As I had mentioned earlier, I don’t consider myself a follower or an apologist for Rush Limbaugh. I do, however, question why and how stories that could be easily investigated by major news outlets are falling prey to slipshod reporting and armchair journalism (i.e., if one outlet reports something—erroneous or otherwise—another outlet simply picks up the story and runs with it; if it’s sensational, it must be good).

...Moreover, keeping with the notion of ideology, I find myself wondering if ideology has become a determining factor in reporting, similar to the yellow journalism of the 1890s. While I don’t buy into the idea that there exists some kind of giant “liberal media” or “conservative media” conspiracy (I’m of the belief that people will find an enemy whenever they hear something that they don’t like—no matter if there is factual basis to the story or not), I do think that the possibility exists that some people are willing to misrepresent facts in an effort to promote their own beliefs.

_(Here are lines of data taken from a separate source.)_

(* ===== verification/ExtentClaims.v ===== *)
(** What the extent allocator guarantees, stated on the operations of
    extent_alloc.rs and on the databases they can reach, with a concrete run
    for each guarantee that has hypotheses. *)

From S2P Require Import Prelude Sql Tables ExtentVerify FreeList ExtentInv.
From S2P Require Import ExtentGrant ExtentMerge ExtentReturn Csv ExtentReclaim ExtentQuarantine.
From S2P Require Import Admission Composition ExtentSystem.

(** ** Concrete runs *)
Definition demo_ops : list op :=
  [ORegister "vol" 65536; OGrant None "vol" 1 7 0 8192 false; OCommit "vol" 1 7 0 8192;
   OGrant None "vol" 2 8 0 4096 false].
Definition demo : db := run demo_ops.

Ltac solve_valid := repeat constructor; vm_compute; congruence.

Lemma demo_valid : Forall valid_op demo_ops.
Proof. solve_valid. Qed.

Lemma demo_inv : vol_inv demo "vol".
Proof. apply run_healthy, demo_valid. Qed.

(** ** Reachable databases *)

(** C1: after any sequence of operations (failed ones rolled back) every
    volume passes the full verifier, and no further operation can fail with
    a detected corruption or a primary-key conflict. *)
Theorem system_never_corrupts ops o :
  Forall valid_op ops -> valid_op o ->
  (forall v, verify_volume_invariants_conn (run ops) v = Ok tt) /\
  forall e, exec (run ops) o = Err e -> refusal e.
Proof.
  intros Hops Ho. pose proof (run_healthy ops Hops) as Hh. split.
  - intros v. apply vol_inv_verifies, Hh.
  - intros e He. pose proof (exec_healthy _ o Hh Ho) as H. by rewrite He in H.
Qed.

Lemma system_never_corrupts_witness :
  (forall v, verify_volume_invariants_conn (run demo_ops) v = Ok tt) /\
  forall e, exec (run demo_ops) (OReclaim "vol" 2 0 4096 5) = Err e -> refusal e.
Proof. apply system_never_corrupts; [exact demo_valid|solve_valid]. Defined.

(** C5: no physical aliasing.  In a reachable database two file bytes stored
    at the same physical address of a volume are the same byte of the same
    file, and a mapped address is neither on the free list nor quarantined. *)
Theorem no_aliasing ops v f1 o1 s1 f2 o2 s2 p :
  Forall valid_op ops ->
  byte_at (run ops) v f1 o1 p s1 -> byte_at (run ops) v f2 o2 p s2 ->
  (f1, o1, s1) = (f2, o2, s2) /\ ~ free_at (extent_free (run ops)) v p /\ ~ quar_at (run ops) v p.
Proof.
  intros Hops B1 B2. pose proof (run_healthy ops Hops v) as [Hc _].
  pose proof (byte_owner _ _ _ _ _ _ B1) as A1.
  destruct B1 as (l1 & e1 & E1 & O1 & -> & ->), B2 as (l2 & e2 & E2 & O2 & Hp & ->).
  destruct (c_ext_uniq _ _ Hc (e_phys e1 + (o1 - l1)) f1 l1 e1 f2 l2 e2) as [<- <-];
    [split; [done|lia]..|].
  rewrite E1 in E2. simplify_eq. split_and!.
  - assert (o1 = o2) as -> by lia. done.
  - intros Hf. by apply (c_ext_free _ _ Hc _ A1).
  - intros Hq. by apply (c_ext_quar _ _ Hc _ A1).
Qed.

Lemma no_aliasing_witness :
  (1, 4096, StRw) = (1, 4096, StRw) /\ ~ free_at (extent_free (run demo_ops)) "vol" 4096 /\
  ~ quar_at (run demo_ops) "vol" 4096.
Proof.
  apply (no_aliasing demo_ops "vol" 1 4096 StRw 1 4096 StRw 4096);
    [exact demo_valid|..]; exists 0, (Extent 8192 0 1 StRw); vm_compute; split_and!; congruence.
Defined.

(** C33: space is conserved.  In a reachable database every physical byte of
    a volume is in at most one of the three homes (extents, free list,
    quarantine), and the bytes that are in one are exactly those below the
    arena's watermark. *)
Theorem space_conserved ops v q :
  Forall valid_op ops ->
  (ext_at (run ops) v q \/ free_at (extent_free (run ops)) v q \/ quar_at (run ops) v q <->
   exists a, volume_alloc (run ops) !! v = Some a /\ 0 <= q < next_free a) /\
  ~ (ext_at (run ops) v q /\ free_at (extent_free (run ops)) v q) /\
  ~ (ext_at (run ops) v q /\ quar_at (run ops) v q) /\
  ~ (free_at (extent_free (run ops)) v q /\ quar_at (run ops) v q).
Proof.
  intros Hops. pose proof (run_healthy ops Hops v) as [Hc _]. split_and!.
  - apply (c_tile _ _ Hc).
  - intros [? ?]. by apply (c_ext_free _ _ Hc q).
  - intros [? ?]. by apply (c_ext_quar _ _ Hc q).
  - intros [? ?]. by apply (c_free_quar _ _ Hc q).
Qed.

Lemma space_conserved_witness :
  (ext_at (run demo_ops) "vol" 12287 \/ free_at (extent_free (run demo_ops)) "vol" 12287 \/
   quar_at (run demo_ops) "vol" 12287 <->
   exists a, volume_alloc (run demo_ops) !! "vol" = Some a /\ 0 <= 12287 < next_free a) /\
  ~ (ext_at (run demo_ops) "vol" 12287 /\ free_at (extent_free (run demo_ops)) "vol" 12287) /\
  ~ (ext_at (run demo_ops) "vol" 12287 /\ quar_at (run demo_ops) "vol" 12287) /\
  ~ (free_at (extent_free (run demo_ops)) "vol" 12287 /\ quar_at (run demo_ops) "vol" 12287).
Proof. apply space_conserved. exact demo_valid. Defined.

(** C9: single writer.  In a reachable database at most one client holds an
    unfenced read-write grant over a byte of a file. *)
Theorem single_writer ops v f o l1 e1 c1 g1 l2 e2 c2 g2 :
  Forall valid_op ops ->
  extents (run ops) !! (v, f, l1) = Some e1 -> l1 <= o < l1 + e_len e1 ->
  extents (run ops) !! (v, f, l2) = Some e2 -> l2 <= o < l2 + e_len e2 ->
  extent_grants (run ops) !! (v, f, l1, c1) = Some g1 -> g_fenced g1 = false -> g_mode g1 = ModeRw ->
  extent_grants (run ops) !! (v, f, l2, c2) = Some g2 -> g_fenced g2 = false -> g_mode g2 = ModeRw ->
  c1 = c2.
Proof.
  intros Hops E1 O1 E2 O2 G1 F1 M1 G2 F2 M2. pose proof (run_healthy ops Hops v) as [Hc _].
  assert (l1 = l2) as <- by (by eapply row_of_byte).
  by apply (c_rw _ _ Hc f l1 c1 c2 g1 g2).
Qed.

Lemma single_writer_witness : 7 = 7.
Proof.
  apply (single_writer demo_ops "vol" 1 100 0 (Extent 8192 0 1 StRw) 7 (GrantRow ModeRw 1 false)
    0 (Extent 8192 0 1 StRw) 7 (GrantRow ModeRw 1 false));
    [exact demo_valid|..]; try reflexivity; vm_compute; split; congruence.
Defined.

Several years ago author Michael Bellesiles showed us that you can actually garner support for fraud so long as your supporters believe that your overall message is a just one.

In the end, it’s my firm belief that Limbaugh isn’t getting a free pass on this issue in the way that Guy suggests in his column, simply because a parody based upon actual remarks from politicians, so-called civil rights leaders, and newspaper columnists is vastly different than a stereotyped comment about looks à la Don Imus or a stereotyped prank phone call to a Chinese restaurant à la Jeff Vandergrift and Dan Lay.

...Had Al Sharpton never questioned Barack Obama’s blackness, the parody might be a true controversy. Had Joe Biden never called Obama “the first mainstream African-American who is articulate and bright and clean,” the parody might be a true controversy. Had David Ehrenstein never written that “it’s clear that Obama also is running for an equally important unelected office, in the province of the popular imagination—the ‘Magic Negro,’” the parody might be a true controversy. Unfortunately for Guy, those things actually occurred.

...I’d sooner argue that the biggest controversy of this story is the willingness of a professional news outlet to hype a story and include inaccuracies in an effort to sensationalize something that wouldn’t otherwise be as sensational.

...Then again, as William Randolph Hearst and Joseph Pulitzer showed us, sometimes you have to lie a little to sell a few more papers.